[Exercise aim]
Select from the records below every line that has the word "OpenRequestStream" in it.

(Stored data entries)
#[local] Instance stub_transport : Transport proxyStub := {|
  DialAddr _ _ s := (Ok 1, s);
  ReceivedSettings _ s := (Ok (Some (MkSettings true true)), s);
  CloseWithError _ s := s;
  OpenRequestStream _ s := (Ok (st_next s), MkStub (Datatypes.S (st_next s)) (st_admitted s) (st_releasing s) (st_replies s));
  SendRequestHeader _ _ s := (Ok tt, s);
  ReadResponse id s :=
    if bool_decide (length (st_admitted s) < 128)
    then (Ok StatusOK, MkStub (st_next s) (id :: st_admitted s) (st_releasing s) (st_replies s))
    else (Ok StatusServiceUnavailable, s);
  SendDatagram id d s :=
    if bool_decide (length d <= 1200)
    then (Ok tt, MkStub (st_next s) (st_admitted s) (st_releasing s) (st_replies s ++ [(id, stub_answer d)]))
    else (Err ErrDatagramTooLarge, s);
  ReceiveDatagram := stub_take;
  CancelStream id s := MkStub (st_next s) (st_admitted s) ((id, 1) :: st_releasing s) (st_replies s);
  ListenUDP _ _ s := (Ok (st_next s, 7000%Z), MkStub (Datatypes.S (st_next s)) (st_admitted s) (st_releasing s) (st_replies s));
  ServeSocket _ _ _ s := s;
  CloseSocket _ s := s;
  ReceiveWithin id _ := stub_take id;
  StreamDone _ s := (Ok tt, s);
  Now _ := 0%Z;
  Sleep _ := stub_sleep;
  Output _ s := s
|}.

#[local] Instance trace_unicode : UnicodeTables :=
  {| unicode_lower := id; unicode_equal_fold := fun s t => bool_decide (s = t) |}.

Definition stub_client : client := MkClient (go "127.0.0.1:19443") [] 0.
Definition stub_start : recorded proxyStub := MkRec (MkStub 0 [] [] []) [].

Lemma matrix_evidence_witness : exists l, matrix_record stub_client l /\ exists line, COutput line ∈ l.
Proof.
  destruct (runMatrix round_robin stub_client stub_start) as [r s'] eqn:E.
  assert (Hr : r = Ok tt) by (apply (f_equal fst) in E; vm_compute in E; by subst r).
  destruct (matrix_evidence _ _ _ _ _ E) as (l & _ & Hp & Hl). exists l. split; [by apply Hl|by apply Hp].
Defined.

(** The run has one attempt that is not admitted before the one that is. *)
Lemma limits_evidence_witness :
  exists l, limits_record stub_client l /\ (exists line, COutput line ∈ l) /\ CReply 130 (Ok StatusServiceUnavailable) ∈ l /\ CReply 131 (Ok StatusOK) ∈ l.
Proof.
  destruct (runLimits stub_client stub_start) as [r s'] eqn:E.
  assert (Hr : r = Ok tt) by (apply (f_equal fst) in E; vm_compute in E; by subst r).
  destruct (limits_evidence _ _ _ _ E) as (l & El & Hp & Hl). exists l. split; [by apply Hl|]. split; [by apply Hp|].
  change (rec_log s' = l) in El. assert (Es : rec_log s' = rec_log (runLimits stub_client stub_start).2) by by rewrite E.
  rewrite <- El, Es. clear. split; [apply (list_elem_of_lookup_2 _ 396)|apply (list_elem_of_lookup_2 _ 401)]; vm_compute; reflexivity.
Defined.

* * *

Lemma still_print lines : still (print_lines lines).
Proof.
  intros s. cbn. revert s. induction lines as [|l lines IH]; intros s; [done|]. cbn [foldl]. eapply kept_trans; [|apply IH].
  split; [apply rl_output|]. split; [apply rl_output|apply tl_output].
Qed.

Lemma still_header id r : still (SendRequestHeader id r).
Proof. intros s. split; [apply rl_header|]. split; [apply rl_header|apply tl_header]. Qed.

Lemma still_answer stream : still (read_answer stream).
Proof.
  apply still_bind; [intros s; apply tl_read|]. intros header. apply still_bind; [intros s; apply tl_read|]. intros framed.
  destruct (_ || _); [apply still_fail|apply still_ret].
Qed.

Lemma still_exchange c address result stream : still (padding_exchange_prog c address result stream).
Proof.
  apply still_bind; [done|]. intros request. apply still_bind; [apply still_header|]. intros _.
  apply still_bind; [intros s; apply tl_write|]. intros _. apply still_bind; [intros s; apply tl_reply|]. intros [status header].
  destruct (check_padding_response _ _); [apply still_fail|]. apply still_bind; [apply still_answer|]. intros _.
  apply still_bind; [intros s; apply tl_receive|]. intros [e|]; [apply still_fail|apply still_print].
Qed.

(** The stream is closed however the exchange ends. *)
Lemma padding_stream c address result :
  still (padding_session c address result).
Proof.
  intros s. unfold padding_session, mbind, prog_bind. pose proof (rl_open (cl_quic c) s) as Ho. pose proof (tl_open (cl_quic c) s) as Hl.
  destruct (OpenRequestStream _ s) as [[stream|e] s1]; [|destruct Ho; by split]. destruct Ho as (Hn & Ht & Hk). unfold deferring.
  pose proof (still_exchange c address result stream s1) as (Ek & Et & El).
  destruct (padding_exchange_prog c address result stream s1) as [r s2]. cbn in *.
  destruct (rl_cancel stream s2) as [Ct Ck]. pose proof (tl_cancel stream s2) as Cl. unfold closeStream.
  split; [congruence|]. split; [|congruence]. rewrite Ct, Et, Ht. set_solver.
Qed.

[The answer]
  OpenRequestStream _ s := (Ok (st_next s), MkStub (Datatypes.S (st_next s)) (st_admitted s) (st_releasing s) (st_replies s));
  destruct (OpenRequestStream _ s) as [[stream|e] s1]; [|destruct Ho; by split]. destruct Ho as (Hn & Ht & Hk). unfold deferring.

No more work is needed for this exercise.